Segment Open

Lemma endMessageProcessing_once_witness :
  let w := after (PriorityQueueService.receiveMessages Scenario.service None
                    (Ok (Some [Scenario.delivered "high"]))) Scenario.lowThenHigh in
  (∃ w',
     PriorityQueueService.endMessageProcessing "high" 0 w = (Ok tt, w')
     ∧ PriorityQueueService.endMessageProcessing "high" 0 w' = (Ok tt, w'))
  ∧ PriorityQueueService.endMessageProcessing "high" 7 w = (Ok tt, w).
Proof.
  intros w.
  destruct (endMessageProcessing_once "high" 0 w) as (Htracked & _ & _).
  destruct (endMessageProcessing_once "high" 7 w) as (_ & Hout & _).
  split.
  - destruct Htracked as (w' & Hrun & _ & _ & _ & Hagain); [by vm_compute; eexists|].
    exists w'. split; [exact Hrun|apply Hagain].
  - apply Hout. vm_compute. intros [_ Hhi]. discriminate.
Defined.

(** ** The latency keys of the index *)

Lemma getProcessingLatencyByPriority_lookup priorityLevels w :
  connected w = true →
  ∃ latency,
    RedisManager.getProcessingLatencyByPriority priorityLevels w = (Ok latency, w)
    ∧ ∀ p, 0 ≤ p < priorityLevels →
           latency !! p = Some (match latencyKeys (client w) !! p with
                                | Some value => JS.Math_round value
                                | None => PrimFloat.zero
                                end).
Proof.
  intros Hc. unfold RedisManager.getProcessingLatencyByPriority.
  rewrite (bind_ok _ _ _ _ _ (requireConnected_ok w Hc)).
  eexists. split; [reflexivity|]. intros p Hp. cbn [fst snd].
  rewrite <- (Z2Nat.id p) at 1 by lia.
  rewrite (foldl_insert_lookup
             (λ q, match latencyKeys (client w) !! Z.of_nat q with
                   | Some value => JS.Math_round value
                   | None => PrimFloat.zero
                   end)) by (by apply elem_of_priorities).
  by rewrite Z2Nat.id by lia.
Qed.

(** X20. What [storeProcessingLatency] stores is what the latency query
    answers.  On a connected index the call returns normally, for every
    sample and whatever the index holds, and touches the latency key of its
    class only: the other latency keys, the class queues, the metadata
    records, the collector, the log of the transport and the clock are as
    before.  The key is written as a string and read back as a number: the
    first sample of a class (no key yet) is stored as it is, a later one is
    averaged into the stored value with weights 0.9 and 0.1 unless that
    value is 0, and a value of -0 reads back as 0.  For a class in range
    the query then answers the stored value rounded, and what it answered
    before for the other classes. *)
Theorem storeProcessingLatency_own_key priorityLevels priority sample w :
  connected w = true →
  ∃ stored w',
    RedisManager.storeProcessingLatency priority sample w = (Ok tt, w')
    ∧ latencyKeys (client w') !! priority = Some stored
    ∧ (∀ p, p ≠ priority → latencyKeys (client w') !! p = latencyKeys (client w) !! p)
    ∧ zsets (client w') = zsets (client w)
    ∧ metadataKeys (client w') = metadataKeys (client w)
    ∧ metricsCollector w' = metricsCollector w
    ∧ sqsCalls w' = sqsCalls w
    ∧ ticks w' = ticks w
    ∧ connected w' = true
    ∧ (latencyKeys (client w) !! priority = None →
       stored = JS.parseFloat_toString sample)
    ∧ (∀ current,
         latencyKeys (client w) !! priority = Some current →
         stored = JS.parseFloat_toString
                    (if PrimFloat.eqb current PrimFloat.zero then sample
                     else PrimFloat.add (PrimFloat.mul current 0.9%float)
                                        (PrimFloat.mul sample 0.1%float)))
    ∧ JS.parseFloat_toString (PrimFloat.opp PrimFloat.zero) = PrimFloat.zero
    ∧ (0 ≤ priority < priorityLevels →
       ∃ before latency,
         RedisManager.getProcessingLatencyByPriority priorityLevels w = (Ok before, w)
         ∧ RedisManager.getProcessingLatencyByPriority priorityLevels w' = (Ok latency, w')
         ∧ latency !! priority = Some (JS.Math_round stored)
         ∧ ∀ p, 0 ≤ p < priorityLevels → p ≠ priority → latency !! p = before !! p).
Proof.
  intros Hc.
  set (current := default PrimFloat.zero (latencyKeys (client w) !! priority)).
  set (stored := JS.parseFloat_toString
                   (if PrimFloat.eqb current PrimFloat.zero then sample
                    else PrimFloat.add (PrimFloat.mul current 0.9%float)
                                       (PrimFloat.mul sample 0.1%float))).
  assert (RedisManager.storeProcessingLatency priority sample w
          = (Ok tt, withClient (setLatency priority stored) w)) as Hstore.
  { unfold RedisManager.storeProcessingLatency.
    by rewrite (bind_ok _ _ _ _ _ (requireConnected_ok w Hc)). }
  exists stored, (withClient (setLatency priority stored) w).
  split; [exact Hstore|].
  split; [apply lookup_insert_eq|].
  split; [by intros p Hp; apply lookup_insert_ne|].
  do 5 (split; [reflexivity|]). split; [exact Hc|].
  split; [by subst stored current; intros ->|].
  split; [by subst stored current; intros ? ->|].
  split; [reflexivity|].
  intros Hrange.
  destruct (getProcessingLatencyByPriority_lookup priorityLevels w Hc)
    as (before & Hbefore & Hb).
  destruct (getProcessingLatencyByPriority_lookup priorityLevels
              (withClient (setLatency priority stored) w) Hc) as (latency & Hafter & Ha).
  exists before, latency. split; [exact Hbefore|]. split; [exact Hafter|]. split.
  - rewrite Ha by done. simpl. by rewrite lookup_insert_eq.
  - intros p Hp Hne. rewrite Ha, Hb by done. simpl. by rewrite lookup_insert_ne.
Qed.

(** A first sample of 250.4 ms for class 1 is answered as 250; a second
    sample of 100 ms moves the stored value to 235.36, answered as 235; a
    first sample of -0 is stored as 0. *)
Lemma storeProcessingLatency_own_key_witness :
  let w1 := after (RedisManager.storeProcessingLatency 1 250.4%float) Scenario.fresh in
  ∃ w2 latency,
    latencyKeys (client w1) !! 1 = Some 250.4%float
    ∧ RedisManager.storeProcessingLatency 1 100%float w1 = (Ok tt, w2)
    ∧ RedisManager.getProcessingLatencyByPriority 3 w2 = (Ok latency, w2)
    ∧ latency !! 1 = Some 235%float
    ∧ latency !! 0 = Some PrimFloat.zero
    ∧ latencyKeys
        (client (after (RedisManager.storeProcessingLatency 1 (PrimFloat.opp PrimFloat.zero))
                       Scenario.fresh)) !! 1
      = Some PrimFloat.zero.
Proof.
  intros w1.
  assert (connected Scenario.fresh = true) as Hfresh by (vm_compute; reflexivity).
  assert (connected w1 = true) as Hc by (vm_compute; reflexivity).
  destruct (storeProcessingLatency_own_key 3 1 250.4%float Scenario.fresh Hfresh)
    as (stored1 & w1' & Hrun1 & Hkey1 & _ & _ & _ & _ & _ & _ & _ & Hfirst1 & _).
  destruct (storeProcessingLatency_own_key 3 1 (PrimFloat.opp PrimFloat.zero)
              Scenario.fresh Hfresh)
    as (stored0 & w0 & Hrun0 & Hkey0 & _ & _ & _ & _ & _ & _ & _ & Hfirst0 & _ & Hzero & _).
  destruct (storeProcessingLatency_own_key 3 1 100%float w1 Hc)
    as (stored & w2 & Hrun & _ & _ & _ & _ & _ & _ & _ & _ & _ & Hlater & _ & Hquery).
  destruct Hquery as (before & latency & Hbefore & Hafter & Hown & Hothers); [lia|].
  assert (latencyKeys (client w1) !! 1 = Some 250.4%float) as Hkey.
  { unfold w1, after. rewrite Hrun1. cbn [snd]. rewrite Hkey1, (Hfirst1 eq_refl). done. }
  exists w2, latency. split; [exact Hkey|]. split; [exact Hrun|]. split; [exact Hafter|].
  split; [|split].
  - rewrite Hown, (Hlater _ Hkey). by vm_compute.
  - rewrite (Hothers 0) by lia.
    assert ((RedisManager.getProcessingLatencyByPriority 3 w1).1 = Ok before) as Hb
      by (by rewrite Hbefore).
    vm_compute in Hb. injection Hb as <-. reflexivity.
  - unfold after. rewrite Hrun0. cbn [snd]. rewrite Hkey0, (Hfirst0 eq_refl), Hzero. done.
Defined.

(** ** The logger *)

(** X21. The logger prints a message exactly when the severity of its
    level is at least that of the configured level, in the order DEBUG <
    INFO < WARN < ERROR; the configured level is the one given to the
    constructor, INFO when none is given, and the one last set by
    [setLevel].  So a logger at DEBUG prints every level, at INFO every
    level but DEBUG, at WARN only WARN and ERROR, and at ERROR only ERROR.
    A line is printed exactly when the level passes; it goes to the console
    method of its own level, and reads [[timestamp] [LEVEL] [context]
    message]. *)
Theorem Logger_shouldLog_threshold this level :
  Logger.shouldLog this level = (severity (Logger.level this) <=? severity level)
  ∧ (∀ context configured,
       Logger.level (Logger.new context configured) = default Logger.INFO configured)
  ∧ (∀ configured, Logger.level (Logger.setLevel configured this) = configured)
  ∧ Logger.shouldLog (Logger.setLevel Logger.DEBUG this) level = true
  ∧ Logger.shouldLog (Logger.setLevel Logger.INFO this) level
    = negb (bool_decide (level = Logger.DEBUG))
  ∧ Logger.shouldLog (Logger.setLevel Logger.WARN this) level
    = bool_decide (level = Logger.WARN ∨ level = Logger.ERROR)
  ∧ Logger.shouldLog (Logger.setLevel Logger.ERROR this) level
    = bool_decide (level = Logger.ERROR)
  ∧ (∀ timestamp message,
       is_Some (Logger.log this timestamp level message)
       ↔ severity (Logger.level this) ≤ severity level)
  ∧ (∀ timestamp message console line,
       Logger.log this timestamp level message = Some (console, line) →
       console = level
       ∧ line = "[" +:+ timestamp +:+ "] [" +:+ Logger.upperCase level +:+ "] ["
                    +:+ Logger.context this +:+ "] " +:+ message).
Proof.
  assert (Logger.shouldLog this level = (severity (Logger.level this) <=? severity level))
    as Hthreshold by (by destruct this as [context []], level).
  split; [exact Hthreshold|].
  split; [done|]. split; [done|].
  split; [by destruct level|]. split; [by destruct level|].
  split; [by destruct level|]. split; [by destruct level|].
  split.
  - intros timestamp message. unfold Logger.log. rewrite Hthreshold.
    destruct (Z.leb_spec (severity (Logger.level this)) (severity level)) as [Hle|Hgt].
    + split; [done|]. by eexists.
    + split; [by intros [? ?]|lia].
  - intros timestamp message console line. unfold Logger.log.
    destruct (Logger.shouldLog this level); [|done]. by intros [= <- <-].
Qed.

Segment Closed

Could you set down, exactly as written, the lines above between the one holding "split; [|split]." and the one holding "(** ** The logger *)", inclusive, and nothing more?

ANSWER SECTION →
  split; [|split].
  - rewrite Hown, (Hlater _ Hkey). by vm_compute.
  - rewrite (Hothers 0) by lia.
    assert ((RedisManager.getProcessingLatencyByPriority 3 w1).1 = Ok before) as Hb
      by (by rewrite Hbefore).
    vm_compute in Hb. injection Hb as <-. reflexivity.
  - unfold after. rewrite Hrun0. cbn [snd]. rewrite Hkey0, (Hfirst0 eq_refl), Hzero. done.
Defined.

(** ** The logger *)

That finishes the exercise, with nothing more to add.